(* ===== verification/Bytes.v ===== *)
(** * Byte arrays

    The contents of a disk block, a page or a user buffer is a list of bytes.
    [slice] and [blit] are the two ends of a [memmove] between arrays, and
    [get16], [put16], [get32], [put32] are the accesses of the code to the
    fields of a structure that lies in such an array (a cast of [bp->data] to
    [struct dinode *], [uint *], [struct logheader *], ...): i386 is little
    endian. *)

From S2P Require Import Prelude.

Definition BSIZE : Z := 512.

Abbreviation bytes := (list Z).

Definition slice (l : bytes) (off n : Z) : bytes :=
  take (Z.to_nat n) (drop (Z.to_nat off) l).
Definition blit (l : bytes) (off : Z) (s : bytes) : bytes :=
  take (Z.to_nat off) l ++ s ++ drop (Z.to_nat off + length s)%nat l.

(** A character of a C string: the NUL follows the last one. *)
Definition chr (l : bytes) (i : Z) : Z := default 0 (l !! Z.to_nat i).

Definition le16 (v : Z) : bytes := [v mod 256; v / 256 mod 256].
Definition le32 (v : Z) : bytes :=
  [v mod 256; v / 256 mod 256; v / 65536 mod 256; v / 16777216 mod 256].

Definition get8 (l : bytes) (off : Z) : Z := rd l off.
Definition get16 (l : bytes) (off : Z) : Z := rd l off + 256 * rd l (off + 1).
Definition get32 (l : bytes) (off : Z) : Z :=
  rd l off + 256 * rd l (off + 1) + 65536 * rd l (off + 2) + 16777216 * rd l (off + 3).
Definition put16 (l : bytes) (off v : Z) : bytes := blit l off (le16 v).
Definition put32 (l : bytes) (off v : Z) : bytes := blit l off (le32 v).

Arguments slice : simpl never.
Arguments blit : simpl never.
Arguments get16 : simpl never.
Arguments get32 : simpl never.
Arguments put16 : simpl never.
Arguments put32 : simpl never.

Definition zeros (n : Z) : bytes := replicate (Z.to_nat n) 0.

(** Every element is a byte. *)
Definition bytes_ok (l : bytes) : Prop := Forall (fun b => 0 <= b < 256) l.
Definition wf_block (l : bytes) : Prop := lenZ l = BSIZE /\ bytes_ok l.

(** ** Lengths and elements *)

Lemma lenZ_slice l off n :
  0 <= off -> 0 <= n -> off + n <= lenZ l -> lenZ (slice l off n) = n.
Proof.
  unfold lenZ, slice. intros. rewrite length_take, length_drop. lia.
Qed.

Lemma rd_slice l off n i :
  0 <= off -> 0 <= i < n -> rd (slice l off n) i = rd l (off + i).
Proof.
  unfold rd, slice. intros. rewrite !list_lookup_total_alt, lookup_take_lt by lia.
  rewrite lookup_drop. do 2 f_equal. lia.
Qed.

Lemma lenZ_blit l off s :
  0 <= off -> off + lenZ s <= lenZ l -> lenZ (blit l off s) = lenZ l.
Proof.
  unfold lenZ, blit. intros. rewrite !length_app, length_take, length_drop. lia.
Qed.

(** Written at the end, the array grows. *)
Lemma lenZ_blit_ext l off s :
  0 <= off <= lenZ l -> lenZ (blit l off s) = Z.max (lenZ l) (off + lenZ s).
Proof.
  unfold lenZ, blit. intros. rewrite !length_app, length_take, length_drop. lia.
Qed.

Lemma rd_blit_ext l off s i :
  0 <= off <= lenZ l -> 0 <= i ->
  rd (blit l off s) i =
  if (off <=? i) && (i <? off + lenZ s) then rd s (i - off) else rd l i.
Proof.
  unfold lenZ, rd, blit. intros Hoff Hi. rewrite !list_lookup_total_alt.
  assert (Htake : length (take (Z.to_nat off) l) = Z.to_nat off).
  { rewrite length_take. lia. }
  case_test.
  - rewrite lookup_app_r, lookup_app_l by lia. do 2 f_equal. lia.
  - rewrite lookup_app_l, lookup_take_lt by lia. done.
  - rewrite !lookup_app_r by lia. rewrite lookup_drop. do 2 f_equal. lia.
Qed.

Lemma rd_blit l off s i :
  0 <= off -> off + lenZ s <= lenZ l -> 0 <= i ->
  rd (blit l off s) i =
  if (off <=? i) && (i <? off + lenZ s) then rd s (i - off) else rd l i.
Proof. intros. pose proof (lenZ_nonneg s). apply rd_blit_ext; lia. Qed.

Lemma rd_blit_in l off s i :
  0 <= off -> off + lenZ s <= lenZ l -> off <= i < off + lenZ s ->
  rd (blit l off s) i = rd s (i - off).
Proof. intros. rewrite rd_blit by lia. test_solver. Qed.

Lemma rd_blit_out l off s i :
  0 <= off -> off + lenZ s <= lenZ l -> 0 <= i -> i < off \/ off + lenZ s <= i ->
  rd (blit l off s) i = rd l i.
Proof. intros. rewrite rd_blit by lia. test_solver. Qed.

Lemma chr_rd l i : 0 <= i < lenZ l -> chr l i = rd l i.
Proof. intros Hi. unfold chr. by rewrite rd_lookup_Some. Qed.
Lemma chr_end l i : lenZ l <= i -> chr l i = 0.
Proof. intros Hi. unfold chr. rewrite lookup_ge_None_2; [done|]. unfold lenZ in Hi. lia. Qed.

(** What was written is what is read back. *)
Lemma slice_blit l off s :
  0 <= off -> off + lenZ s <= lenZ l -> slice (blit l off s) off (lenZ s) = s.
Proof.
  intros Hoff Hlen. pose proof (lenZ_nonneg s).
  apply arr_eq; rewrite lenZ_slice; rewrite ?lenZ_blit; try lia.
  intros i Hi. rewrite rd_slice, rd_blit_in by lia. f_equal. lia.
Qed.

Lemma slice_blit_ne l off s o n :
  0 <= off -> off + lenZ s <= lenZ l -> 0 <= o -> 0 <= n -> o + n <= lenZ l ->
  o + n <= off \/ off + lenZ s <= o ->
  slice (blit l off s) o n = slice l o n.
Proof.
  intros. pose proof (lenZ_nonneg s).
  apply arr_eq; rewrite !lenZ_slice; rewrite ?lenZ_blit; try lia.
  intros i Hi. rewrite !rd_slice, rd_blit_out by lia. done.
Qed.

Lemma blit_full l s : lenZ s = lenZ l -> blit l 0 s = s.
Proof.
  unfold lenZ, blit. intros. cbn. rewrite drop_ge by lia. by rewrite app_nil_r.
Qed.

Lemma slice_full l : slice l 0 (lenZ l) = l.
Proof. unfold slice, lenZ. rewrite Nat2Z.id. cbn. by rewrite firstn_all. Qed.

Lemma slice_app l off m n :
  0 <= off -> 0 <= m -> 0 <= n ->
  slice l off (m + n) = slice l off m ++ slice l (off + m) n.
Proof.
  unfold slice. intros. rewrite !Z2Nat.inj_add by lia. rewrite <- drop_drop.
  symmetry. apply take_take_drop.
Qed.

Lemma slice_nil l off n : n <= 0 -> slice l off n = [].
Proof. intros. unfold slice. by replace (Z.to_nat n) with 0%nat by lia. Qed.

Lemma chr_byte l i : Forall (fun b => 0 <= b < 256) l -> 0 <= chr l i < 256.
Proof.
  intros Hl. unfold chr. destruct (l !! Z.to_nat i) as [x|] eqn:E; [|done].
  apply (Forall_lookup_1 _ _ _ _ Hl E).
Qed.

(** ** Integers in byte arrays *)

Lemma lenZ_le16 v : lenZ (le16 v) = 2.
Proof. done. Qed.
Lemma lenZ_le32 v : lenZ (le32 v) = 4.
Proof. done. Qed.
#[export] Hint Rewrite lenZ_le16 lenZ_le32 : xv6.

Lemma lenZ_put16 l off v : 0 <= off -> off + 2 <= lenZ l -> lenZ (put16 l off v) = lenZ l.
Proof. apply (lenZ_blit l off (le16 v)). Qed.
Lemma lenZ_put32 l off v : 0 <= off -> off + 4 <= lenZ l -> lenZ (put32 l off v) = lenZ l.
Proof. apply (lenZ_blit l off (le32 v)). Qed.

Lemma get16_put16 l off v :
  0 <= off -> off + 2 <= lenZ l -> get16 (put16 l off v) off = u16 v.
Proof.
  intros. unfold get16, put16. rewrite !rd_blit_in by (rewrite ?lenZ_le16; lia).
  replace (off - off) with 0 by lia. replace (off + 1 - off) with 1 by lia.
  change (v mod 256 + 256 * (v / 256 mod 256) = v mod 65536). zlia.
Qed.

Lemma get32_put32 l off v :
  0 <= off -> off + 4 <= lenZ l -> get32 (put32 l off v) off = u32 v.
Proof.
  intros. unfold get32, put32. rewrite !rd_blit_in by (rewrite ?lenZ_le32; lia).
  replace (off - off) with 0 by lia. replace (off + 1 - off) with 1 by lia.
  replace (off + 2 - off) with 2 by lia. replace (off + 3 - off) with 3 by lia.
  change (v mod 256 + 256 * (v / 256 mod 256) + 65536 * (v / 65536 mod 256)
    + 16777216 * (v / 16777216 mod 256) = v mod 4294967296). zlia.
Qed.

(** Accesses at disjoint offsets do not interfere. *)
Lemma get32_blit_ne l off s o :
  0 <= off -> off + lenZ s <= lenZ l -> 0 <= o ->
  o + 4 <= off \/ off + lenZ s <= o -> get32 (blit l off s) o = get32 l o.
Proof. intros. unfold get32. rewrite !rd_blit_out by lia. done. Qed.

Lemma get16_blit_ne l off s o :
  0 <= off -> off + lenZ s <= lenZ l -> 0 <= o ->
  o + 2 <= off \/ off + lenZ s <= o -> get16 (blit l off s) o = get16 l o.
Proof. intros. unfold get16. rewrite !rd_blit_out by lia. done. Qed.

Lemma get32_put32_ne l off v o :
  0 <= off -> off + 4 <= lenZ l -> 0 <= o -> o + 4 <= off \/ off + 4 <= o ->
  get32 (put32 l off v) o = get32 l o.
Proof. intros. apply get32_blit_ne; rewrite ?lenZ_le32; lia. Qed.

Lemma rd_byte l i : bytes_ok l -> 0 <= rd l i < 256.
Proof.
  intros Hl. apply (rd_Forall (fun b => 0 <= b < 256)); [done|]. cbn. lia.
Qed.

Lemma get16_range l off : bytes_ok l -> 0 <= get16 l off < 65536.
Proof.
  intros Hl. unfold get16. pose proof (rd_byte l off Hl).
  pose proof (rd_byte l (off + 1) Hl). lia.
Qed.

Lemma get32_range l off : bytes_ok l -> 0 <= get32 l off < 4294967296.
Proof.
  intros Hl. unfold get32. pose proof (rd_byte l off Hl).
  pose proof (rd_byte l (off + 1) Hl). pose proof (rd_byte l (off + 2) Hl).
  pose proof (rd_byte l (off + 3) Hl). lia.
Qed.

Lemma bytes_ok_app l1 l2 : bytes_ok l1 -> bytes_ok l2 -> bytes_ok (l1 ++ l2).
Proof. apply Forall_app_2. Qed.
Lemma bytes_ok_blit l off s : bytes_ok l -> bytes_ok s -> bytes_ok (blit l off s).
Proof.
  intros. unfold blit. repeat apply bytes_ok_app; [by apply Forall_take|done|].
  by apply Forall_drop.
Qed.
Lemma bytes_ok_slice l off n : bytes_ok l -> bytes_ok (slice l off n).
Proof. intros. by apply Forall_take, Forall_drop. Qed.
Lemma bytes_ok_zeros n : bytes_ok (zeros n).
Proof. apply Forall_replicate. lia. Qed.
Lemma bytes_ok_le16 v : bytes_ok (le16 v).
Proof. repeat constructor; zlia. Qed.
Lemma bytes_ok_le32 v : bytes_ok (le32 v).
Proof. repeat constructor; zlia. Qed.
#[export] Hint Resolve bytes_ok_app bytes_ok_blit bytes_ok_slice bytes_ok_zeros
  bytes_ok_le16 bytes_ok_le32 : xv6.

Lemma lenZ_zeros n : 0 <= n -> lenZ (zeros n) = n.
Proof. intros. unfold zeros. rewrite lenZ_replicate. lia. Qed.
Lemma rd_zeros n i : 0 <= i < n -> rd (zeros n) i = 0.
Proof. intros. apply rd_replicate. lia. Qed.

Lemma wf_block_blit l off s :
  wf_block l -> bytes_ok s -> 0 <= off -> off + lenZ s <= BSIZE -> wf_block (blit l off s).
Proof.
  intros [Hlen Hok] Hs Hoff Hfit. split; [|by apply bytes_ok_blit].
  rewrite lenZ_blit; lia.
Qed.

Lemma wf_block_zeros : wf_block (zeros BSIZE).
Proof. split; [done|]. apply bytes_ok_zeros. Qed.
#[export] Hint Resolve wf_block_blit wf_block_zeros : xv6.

• [Aim of the task]
Would you output, unchanged, each line from the start of the records to the line that holds "Definition put16 (l", both included and nothing else?

• [Result for this exercise]
(* ===== verification/Bytes.v ===== *)
(** * Byte arrays

    The contents of a disk block, a page or a user buffer is a list of bytes.
    [slice] and [blit] are the two ends of a [memmove] between arrays, and
    [get16], [put16], [get32], [put32] are the accesses of the code to the
    fields of a structure that lies in such an array (a cast of [bp->data] to
    [struct dinode *], [uint *], [struct logheader *], ...): i386 is little
    endian. *)

From S2P Require Import Prelude.

Definition BSIZE : Z := 512.

Abbreviation bytes := (list Z).

Definition slice (l : bytes) (off n : Z) : bytes :=
  take (Z.to_nat n) (drop (Z.to_nat off) l).
Definition blit (l : bytes) (off : Z) (s : bytes) : bytes :=
  take (Z.to_nat off) l ++ s ++ drop (Z.to_nat off + length s)%nat l.

(** A character of a C string: the NUL follows the last one. *)
Definition chr (l : bytes) (i : Z) : Z := default 0 (l !! Z.to_nat i).

Definition le16 (v : Z) : bytes := [v mod 256; v / 256 mod 256].
Definition le32 (v : Z) : bytes :=
  [v mod 256; v / 256 mod 256; v / 65536 mod 256; v / 16777216 mod 256].

Definition get8 (l : bytes) (off : Z) : Z := rd l off.
Definition get16 (l : bytes) (off : Z) : Z := rd l off + 256 * rd l (off + 1).
Definition get32 (l : bytes) (off : Z) : Z :=
  rd l off + 256 * rd l (off + 1) + 65536 * rd l (off + 2) + 16777216 * rd l (off + 3).
Definition put16 (l : bytes) (off v : Z) : bytes := blit l off (le16 v).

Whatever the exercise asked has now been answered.